WHO are the persons, who make these paintings? And what does this specific painter create?

Paul S Brown  -  Marlene Dumas  -  Robert Mangold  -  Christian Schad  -  Matthias Weischer  -



In 2008 we visited the exhibition of interiors, painted by Matthias Weischer, in the Gemeentemuseum in The Hague. Matthias Weischer (1973, Elte, Westphalia) came to prominence in the late '90s as a member of the Neue Leipziger Schule. Weischer spent some time at the Villa Massimo in Rome.

Matthias Weischer studied from 1995 to the end of 2003 at the Hochschule für Grafik und Buchkunst in the Eastern German city of Leipzig, where he was influenced by Neo Rauch and met artists like David Schnell. Here some likeminded artists formed the group known as the Neue Leipziger Schule. Artists regarded as members of this group are conspicuous chiefly for the theatrical nature and large size of their canvases.


Weischer's paintings are typically depictions of worn interiors that remind us of times gone by.
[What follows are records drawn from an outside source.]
Lemma readNodesData_local h :
  ensures connects_locally
    (fun h e => forall map, e = Returned map -> may_subscribe map h) h readNodesData.
Proof.
  unfold readNodesData. cbn [pbind perform ensures]. split; [done|]. intros uid. cbn [replaces].
  destruct (Z.eqb_spec uid 0) as [->|Hu].
  - eapply (ensures_bind _ _ _ whatever).
    + eapply ensures_impl; [|apply allKnownNodeUUIDs_connects_not]. by intros h' X [].
    + intros h' e _. destruct e as [nodes| | | |]; try done. cbn. split; [done|]. intros r m E.
      injection E as <-. right. destruct (under_default_address_local nodes) as [-> | [node ->]]; by repeat constructor.
  - cbn. intros map _. left. exists uid. split; [done|]. apply elem_of_app. right. by left.
Qed.

Lemma main_locally argv h : ensures connects_locally whatever h (main argv).
Proof.
  unfold main, log. destruct (dispel_options _ _ _); [|by cbn].
  apply locally_after; [auto with dispel|]. clear h. intros h uid.
  apply locally_after; [apply prepare_directories_connects_not|]. clear h. intros h _.
  apply locally_after; [auto with dispel|]. clear h. intros h _.
  apply locally_after; [apply zmqVersion_connects_not|]. clear h. intros h v.
  apply locally_after; [auto with dispel|]. clear h. intros h _.
  apply locally_after; [auto with dispel|]. clear h. intros h nodeID.
  apply locally_after; [apply new_publisher_connects_not|]. clear h. intros h publisher.
  apply locally_after; [apply Publisher_startImpl_connects_not|]. clear h. intros h _.
  eapply ensures_bind; [apply readNodesData_local|]. intros h' e Hm.
  destruct e as [map| | | |]; try done. specialize (Hm map eq_refl).
  eapply ensures_bind; [by apply subscribe_all_locally|]. intros h'' e _.
  by destruct e.
Qed.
He composes these inviting interiors like theatre sets, using a variety of objects in an unconventional way. It has an alienating effect on us. If you see these paintings, you will probably become aware of Weischer's fascination with colour, form, composition and structure.
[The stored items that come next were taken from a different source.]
(* ===== verification/ZmqTables.v ===== *)
(** * Tables of subnodes ([lib/zeromq/trie.cpp], [mtrie.cpp])

    The nodes of both tries of ZeroMQ keep their subnodes in the same way: [min]
    is the smallest character with a slot, [count] the number of slots, and
    [next] a union of one pointer ([count] is 1) and of an allocated table of
    pointers ([count] is above 1).  Reading the member of the union that was not
    written last is an abort, and so is an index outside the table.  Characters
    are the values of [unsigned char]s.  At the end, the order of the keys of a
    trie. *)

From stdpp Require Import tactics sorting gmap.
From S2P Require Import Prelude.

(** ** Data *)

Inductive Next (A : Type) : Type :=
| unset
| node (p : option A)
| table (ps : list (option A)).
Arguments unset {A}.
Arguments node {A} p.
Arguments table {A} ps.

Record Table (A : Type) : Type := mkTable {
  min : Z; count : Z; live_nodes : Z; next : Next A
}.
Arguments mkTable {A} _ _ _ _.
Arguments min {A} _.
Arguments count {A} _.
Arguments live_nodes {A} _.
Arguments next {A} _.

Section Tables.
Context {A : Type}.
Implicit Types (T : Table A) (c : Z) (ps : list (option A)).

(** What the constructors of the nodes set. *)
Definition empty_table : Table A := mkTable 0 0 0 unset.

Definition node_of T : outcome (option A) :=
  match next T with node p => Ok p | _ => Aborted "next.node" end.

Definition table_of T : outcome (list (option A)) :=
  match next T with table ps => Ok ps | _ => Aborted "next.table" end.

Definition get_at (i : Z) ps : outcome (option A) :=
  match ps !! Z.to_nat i with
  | Some p => if 0 <=? i then Ok p else Aborted "next.table index"
  | None => Aborted "next.table index"
  end.

Definition set_at (i : Z) (p : option A) ps : outcome (list (option A)) :=
  let! _ := get_at i ps in Ok (<[Z.to_nat i := p]> ps).

(** [count] entries of a table, from the one at [i]: what [memmove] copies. *)
Definition entries (i count : Z) ps : outcome (list (option A)) :=
  let! _ := assertion ((0 <=? i) && (0 <=? count) && (i + count <=? Z.of_nat (length ps))) "memmove" in
  Ok (take (Z.to_nat count) (drop (Z.to_nat i) ps)).

(** ** Operations *)

Definition out_of_range c T : bool := (c <? min T) || (min T + count T <=? c).

(** The extension of the table to a character out of its range. *)
Definition extend c T : outcome (Table A) :=
  if negb (out_of_range c T) then Ok T
  else if count T =? 0 then Ok (mkTable c 1 (live_nodes T) (node None))
  else if count T =? 1 then
    let! oldp := node_of T in
    let count := to_uint16 ((if min T <? c then c - min T else min T - c) + 1) in
    let min' := Z.min (min T) c in
    let! ps := set_at (min T - min') oldp (replicate (Z.to_nat count) None) in
    Ok (mkTable min' count (live_nodes T) (table ps))
  else if min T <? c then
    let! ps := table_of T in
    let count' := to_uint16 (c - min T + 1) in
    let! kept := entries 0 (count T) ps in
    Ok (mkTable (min T) count' (live_nodes T)
          (table (kept ++ replicate (Z.to_nat (count' - count T)) None)))
  else
    let! ps := table_of T in
    let count' := to_uint16 (min T + count T - c) in
    let! kept := entries 0 (count T) ps in
    Ok (mkTable c count' (live_nodes T) (table (replicate (Z.to_nat (min T - c)) None ++ kept))).

(** The pointer for a character in the range, and writing it. *)
Definition slot c T : outcome (option A) :=
  if count T =? 1 then node_of T
  else let! ps := table_of T in get_at (c - min T) ps.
Are these real rooms or do they just exist in the imagination of Matthias Weischer?
Weischer draws inspiration for these canvases from illustrations in books of cultural history or interior design magazines of the 1950s and ’60s

Lounge 2005, Matthias Weischer

Trousers 2005, Matthias Weischer

In 2007, a scholarship enabled Weischer to work for a year at the Villa Massimo in Rome. This has brought about interesting changes in his work. His latest paintings are much smaller and tend to depict almost unfurnished interiors. His palette is now reminiscent of medieval Italian frescos, with colours like pale blue and pink predominating. His compositions have become increasingly free, intuitive and spontaneous. The previous superabundance of objects has been replaced by a single tree trunk, mat or skull. The starting point is no longer magazine photos, but a theatre that Weischer built for himself in his room in order to try out new and ever-changing compositions. In the space of just a couple of years, Weischer’s artistic development has taken an unexpected turn, with the meticulously planned paintings being replaced by more casually organised pictures and the large, complex compositions turning into small, poetic tableaux.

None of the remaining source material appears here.